IB is a world-class academic program honored by top universities worldwide. It strives to develop inquiring, knowledgeable and caring young people who help to create a better and more peaceful world through intercultural understanding and respect.

The Diploma Programme is a two-year course of study that requires advanced study in languages, mathematics, history, art, and social and natural sciences. Participants also are required to complete in-depth research – designed to prepare them for college-level research – and to participate in projects involving creativity, action and service.

IB has expanded her academic horizons, Mikaela said in an essay submitted as part of the award’s application process.

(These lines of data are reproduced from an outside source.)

(** With exits that can be interrupted a wakeup is lost: there is a run in which the parent
    sleeps in [wait_any_child] although its only child has exited and nobody waits for that child,
    the semaphore is zero, and no thread can take a step. *)
Theorem lost_wakeup : exists s, rtc pstep boot s /\
  ts s !! 1 = Some (Sleeping (KAny 1)) /\ sema_of (KAny 1) (reg s) = 0 /\
  (exists ps, PROCESS_STATES (reg s) !! 5 = Some ps /\ is_dead_child 1 (5, ps) = true) /\
  (forall s', ~ pstep s s').
Proof.
  exists lost_final. split; [|split; [vm_compute; reflexivity|split; [vm_compute; reflexivity|split]]].
  - apply (rtc_l _ _ demo_forked).
    { apply pstep_step. refine (step_fork boot 1 5 None _ _ _ _); [vm_compute; reflexivity|repeat split; vm_compute; reflexivity|vm_compute; reflexivity]. }
    apply (rtc_l _ _ demo_waiting).
    { apply pstep_step. refine (step_wait_any demo_forked 1 (Blocks (KAny 1)) _ _ _); vm_compute; reflexivity. }
    apply (rtc_l _ _ lost_signalled); [refine (pstep_signal demo_waiting 5 7 _ _ _); vm_compute; reflexivity|].
    apply (rtc_l _ _ lost_asleep).
    { apply pstep_step. refine (step_resume lost_signalled 1 (KAny 1) (Blocks (KAny 1)) _ _ _ _); vm_compute; reflexivity. }
    apply rtc_once. refine (pstep_record lost_asleep 5 7 _ _ _); vm_compute; reflexivity.
  - exists (mkProc 5 1 7 true false 1 1 true None). split; vm_compute; reflexivity.
  - intros s' Hs. inversion Hs as [s1 Hst|p st r Hp|p st r Hp]; subst; [|by destruct (lost_final_threads _ _ Hp) as [|[_ ?]]..].
    destruct Hst as [p ? ? ? H|p ? ? ? H|p ? ? H|p ? ? ? ? H|p ? ? H|p k ? ? H|p ? ? H]; destruct (lost_final_threads _ _ H) as [Ht|[-> Ht]]; try done.
    injection Ht as ->. by match goal with H : 0 < sema_of _ _ |- _ => vm_compute in H end.
Qed.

“Whether it’s through exploring the ethical considerations of a new medical procedure, arguing whether legal or social action works best in fighting for civil rights, or examining the ways of knowing involved in production of art, the emphasis on exploration has helped me to develop an open mind and to more deeply appreciate the diversity of ideas in the classroom and in society,” she wrote.

Downing said Mikaela’s scholarship reflects favorably on Inderkum’s IB program, which graduated its first Diploma Programme students last year. “It says we’ve reached the level where we can put a student up who’s just as good, just as strong, just as qualified as any other school,” Downing said.

Mikaela’s scholarship marks the second major honor involving an Inderkum Diploma Programme student this week. Tyler Christensen was notified March 15 of his selection to the U.S. Air Force Academy, which will provide him a free $416,000 education in return for a commitment to serve as an Air Force officer.

Mikaela participated in Inderkum’s IB Middle Years Programme before advancing to the Diploma Programme, so she has challenged herself with academic rigor from the first year she entered high school.

Asked to describe Mikaela, her mother Milly said she’s hard working, organized and “goes the extra mile when she needs to.” Her father, Mark, called her “tenacious.”

“Whatever she sets her mind to, she tackles it with everything she has,” Mark Carrillo said. “That’s what I’m most proud of when I look at my daughter. She goes full bore on everything she commits to.”